I mean, it’s not like it’s a Mohammed Vuitton bag. Or a Donna Hanover bag, which she is, but back to … ME …….
Fueling that delusion is the willingness of the Pentagon to engage in creative body counts a la Viet Nam.
The numbers bandied about by the Pentagon to support the surge are probably cooked to favor the administration’s political goals — WaPo on the Pentagon’s bizarre methods for counting “sectarian violence.”
“If a bullet went through the back of the head, it’s sectarian,” the official said. “If it went through the front, it’s criminal.”
* * *
“Given a lack of capability to accurately track Shiite-on-Shiite and Sunni-on-Sunni violence, except in certain instances,” the spokesman said, “we do not track this data to any significant degree.”
* * *
Attacks by U.S.-allied Sunni tribesmen — recruited to battle Iraqis allied with al-Qaeda — are also excluded from the U.S. military’s calculation of violence levels.

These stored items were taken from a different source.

(** ** The pick of [_drain_locked] *)

Lemma min_index_spec elig ws i0 best :
  match min_index elig i0 best ws with
  | None => best = None /\ Forall (fun w => elig (req_pool w.2) = false) ws
  | Some (i, w) =>
      (best = Some (i, w) \/ (i0 <= i)%nat /\ ws !! (i - i0)%nat = Some w /\ elig (req_pool w.2) = true) /\
      (forall w', w' ∈ ws -> elig (req_pool w'.2) = true ->
         key_lt (waiter_key w') (waiter_key w) = false) /\
      (forall j b, best = Some (j, b) -> key_lt (waiter_key b) (waiter_key w) = false)
  end.
Proof.
  revert i0 best. induction ws as [|w ws IH]; intros i0 best; cbn [min_index].
  - destruct best as [[i w]|]; [|by split].
    split; [by left|]. split; [by intros ? ?%elem_of_nil|].
    intros j b [= -> ->]. unfold key_lt. lia.
  - set (best' := if elig (req_pool w.2) then _ else _).
    specialize (IH (S i0) best'). destruct (min_index elig (S i0) best' ws) as [[i v]|].
    + destruct IH as (Hin & Hmin & Hb). split; [|split].
      * destruct Hin as [Hbest|(Hle & Hlk & He)].
        2:{ right. split; [lia|]. replace (i - i0)%nat with (S (i - S i0)) by lia. done. }
        unfold best' in Hbest. destruct (elig (req_pool w.2)) eqn:Ew; [|by left].
        destruct best as [[j b]|].
        { destruct (key_lt (waiter_key w) (waiter_key b)); [|by left].
          injection Hbest as <- <-. right. split; [lia|]. by rewrite Nat.sub_diag. }
        injection Hbest as <- <-. right. split; [lia|]. by rewrite Nat.sub_diag.
      * intros w' Hw' He'. apply elem_of_cons in Hw' as [->|Hw']; [|by apply Hmin].
        unfold best' in Hb. rewrite He' in Hb. destruct best as [[j b]|]; [|by eapply Hb].
        destruct (key_lt (waiter_key w) (waiter_key b)) eqn:Elt; [by eapply Hb|].
        specialize (Hb j b eq_refl). unfold key_lt in *. lia.
      * intros j b ->. unfold best' in Hb.
        destruct (elig (req_pool w.2)); [|by eapply Hb].
        destruct (key_lt (waiter_key w) (waiter_key b)) eqn:Elt; [|by eapply Hb].
        specialize (Hb _ _ eq_refl). unfold key_lt in *. lia.
    + destruct IH as [Hbest Hall]. unfold best' in Hbest.
      destruct (elig (req_pool w.2)) eqn:Ew; [|by split; [|constructor]].
      destruct best as [[j b]|]; [|done].
      destruct (key_lt (waiter_key w) (waiter_key b)); done.
Qed.

Lemma waiting_true st p : waiting st p = true <-> exists w, w ∈ waiters st /\ req_pool w.2 = p.
Proof.
  unfold waiting. rewrite existsb_exists. split.
  - intros (w & Hw & Hp). bools. exists w. by rewrite list_elem_of_In.
  - intros (w & Hw & Hp). exists w. rewrite <- list_elem_of_In, bool_decide_eq_true. done.
Qed.

Lemma pool_in_POOLS p : In p POOLS.
Proof. destruct p; simpl; tauto. Qed.

Lemma eligible_waiting st p : eligible st p = true -> waiting st p = true.
Proof. unfold eligible, reserved_deficit. destruct (existsb _ _); intros H; by bools. Qed.

Lemma eligible_some st : waiters st <> [] -> exists w, w ∈ waiters st /\ eligible st (req_pool w.2) = true.
Proof.
  intros Hne. unfold eligible. destruct (existsb (reserved_deficit st) POOLS) eqn:E.
  - apply existsb_exists in E as (p & _ & Hp). pose proof Hp as Hw.
    unfold reserved_deficit in Hw. bools. apply waiting_true in H as (w & Hw & <-). by exists w.
  - destruct (waiters st) as [|w ws] eqn:Ews; [done|]. exists w. split; [left|].
    apply waiting_true. rewrite Ews. exists w. by split; [left|].
Qed.

(** ** Invariant *)

Record inv (st : broker) : Prop := {
  inv_limit : 0 < limit st;
  inv_size : Z.of_nat (size (granted st)) <= limit st;
  inv_keyed : map_Forall (fun k r => request_id r = k) (granted st);
  inv_fresh : Forall (fun w => granted st !! request_id w.2 = None) (waiters st);
  inv_ids : NoDup ((fun w => request_id w.2) <$> waiters st);
  inv_order : StronglySorted (fun a b => a.1 < b.1) (waiters st);
  inv_seq : Forall (fun w => w.1 <= sequence st) (waiters st);
  inv_started : forall k, is_Some (wait_started st !! k) <->
                  k ∈ (fun w => request_id w.2) <$> waiters st;
}.

(** No permit is idle while somebody waits. *)
Definition saturated (st : broker) : Prop :=
  waiters st = [] \/ Z.of_nat (size (granted st)) = limit st.

Section Proofs.
Context (clock : nat -> Z).

Lemma drain_step_some st r st' :
  drain_step clock st = Some (r, st') ->
  exists i w, waiters st !! i = Some w /\ w.2 = r /\ eligible st (req_pool r) = true /\
    (forall w', w' ∈ waiters st -> eligible st (req_pool w'.2) = true ->
       key_lt (waiter_key w') (waiter_key w) = false) /\
    Z.of_nat (size (granted st)) < limit st /\
    granted st' = <[request_id r := r]> (granted st) /\ waiters st' = delete i (waiters st) /\
    limit st' = limit st /\ sequence st' = sequence st /\
    reservations st' = reservations st /\
    wait_started st' = delete (request_id r) (wait_started st).
Proof using Type.
  unfold drain_step. destruct (_ && _) eqn:Eg; [|done]. bools.
  pose proof (min_index_spec (eligible st) (waiters st) 0 None) as Hm.
  destruct (min_index _ _ _ _) as [[i w]|]; simpl; [|done].
  destruct Hm as ([?|(_ & Hlk & He)] & Hmin & _); [done|]. rewrite Nat.sub_0_r in Hlk.
  destruct w as [q rr]. intros [= <- <-]. exists i, (q, rr). repeat split; done.
Qed.

Lemma drain_step_none st :
  Z.of_nat (size (granted st)) <= limit st -> drain_step clock st = None -> saturated st.
Proof using Type.
  intros Hle. unfold drain_step, saturated.
  destruct (Z.of_nat (size (granted st)) <? limit st) eqn:El; bools; [|right; lia].
  case_bool_decide as Ew; [by left|]. simpl.
  pose proof (min_index_spec (eligible st) (waiters st) 0 None) as Hm.
  destruct (min_index _ _ _ _) as [[i [q r]]|]; simpl; [done|].
  destruct Hm as [_ Hall]. destruct (eligible_some st Ew) as (w & Hw & He).
  rewrite Forall_forall in Hall. specialize (Hall w Hw). congruence.
Qed.

Lemma drain_step_inv st r st' : inv st -> drain_step clock st = Some (r, st') -> inv st'.
Proof using Type.
  intros Hi Hd.
  destruct (drain_step_some _ _ _ Hd) as (i & w & Hlk & Hr & _ & _ & Hsz & Hg & Hw & Hl & Hs & _ & Hst).
  assert (delete i (waiters st) `sublist_of` waiters st) as Hsub by apply sublist_delete.
  assert (waiters st ≡ₚ w :: delete i (waiters st)) as Hp by (by apply delete_Permutation).
  remember (delete i (waiters st)) as rest eqn:Er. clear Er.
  assert (granted st !! request_id r = None) as Hnone.
  { pose proof (inv_fresh _ Hi) as Hf. rewrite Forall_forall in Hf. rewrite <- Hr.
    apply Hf. by eapply list_elem_of_lookup_2. }
  pose proof (inv_ids _ Hi) as Hnd. rewrite Hp, fmap_cons, NoDup_cons, Hr in Hnd.
  destruct Hnd as [Hnin Hnd].
  split; rewrite ?Hg, ?Hw, ?Hl, ?Hs, ?Hst.
  - apply Hi.
  - rewrite map_size_insert_None by done. lia.
  - apply map_Forall_insert; [done|]. split; [done|apply Hi].
  - apply Forall_forall. intros v Hv. rewrite lookup_insert_ne.
    + pose proof (inv_fresh _ Hi) as Hf. rewrite Forall_forall in Hf. apply Hf.
      rewrite Hp. by right.
    + intros Heq. apply Hnin. rewrite Heq. apply list_elem_of_fmap. by exists v.
  - done.
  - eapply StronglySorted_sublist; [exact Hsub|apply Hi].
  - pose proof (inv_seq _ Hi) as Hq. rewrite Hp in Hq. by apply Forall_cons in Hq as [_ ?].
  - intros k. rewrite lookup_delete_is_Some, (inv_started _ Hi), Hp, fmap_cons, Hr. set_solver.
Qed.

Lemma drain_fuel_inv n st st' rs :
  inv st -> drain_fuel clock n st = (st', rs) -> inv st'.
Proof using Type.
  revert st st' rs. induction n as [|n IH]; simpl; intros st st' rs Hi; [by intros [= <- _]|].
  destruct (drain_step clock st) as [[r st1]|] eqn:E; [|by intros [= <- _]].
  destruct (drain_fuel clock n st1) as [st2 rs'] eqn:E2. intros [= <- _].
  eapply IH; [|exact E2]. by eapply drain_step_inv.
Qed.

(** The fuel [length waiters] runs the loop to its end. *)
Lemma drain_fuel_saturated n st st' rs :
  inv st -> (length (waiters st) <= n)%nat -> drain_fuel clock n st = (st', rs) -> saturated st'.
Proof using Type.
  revert st st' rs. induction n as [|n IH]; simpl; intros st st' rs Hi Hn.
  - intros [= <- _]. left. destruct (waiters st); [done|simpl in Hn; lia].
  - destruct (drain_step clock st) as [[r st1]|] eqn:E.
    + destruct (drain_fuel clock n st1) as [st2 rs'] eqn:E2. intros [= <- _].
      eapply IH; [by eapply drain_step_inv| |exact E2].
      destruct (drain_step_some _ _ _ E) as (i & w & Hlk & _ & _ & _ & _ & _ & -> & _).
      rewrite length_delete by eauto. apply lookup_lt_Some in Hlk. lia.
    + intros [= <- _]. apply drain_step_none; [apply Hi|done].
Qed.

It makes Charles’ pretty bar graphs “clarifying” the situation worthless propaganda since the raw data is being massaged for this purpose. We are being actively lied to by the Bush administration as to the key criteria justifying the surge — the alleged improvement in the security situation as measured by civilian deaths.
Plus they keep the raw data secret:
The military stopped releasing statistics on civilian deaths in late 2005, saying the news media were taking them out of context. In an e-mailed response to questions last weekend, an MNF-I spokesman said that while trends were favorable, “exact monthly figures cannot be provided” for attacks against civilians or other categories of violence in 2006 or 2007, either in Baghdad or for the country overall.
Of course they can be “provided” — they just refuse to release the raw data.
Delusional policy protected from scrutiny by deceit.
OT, but maybe it’ll make DaveC happier: This is not making it easier for me to adjust to the prospect of HRC as the nominee. I remember being creeped out by the original Harper’s article about the Fellowship.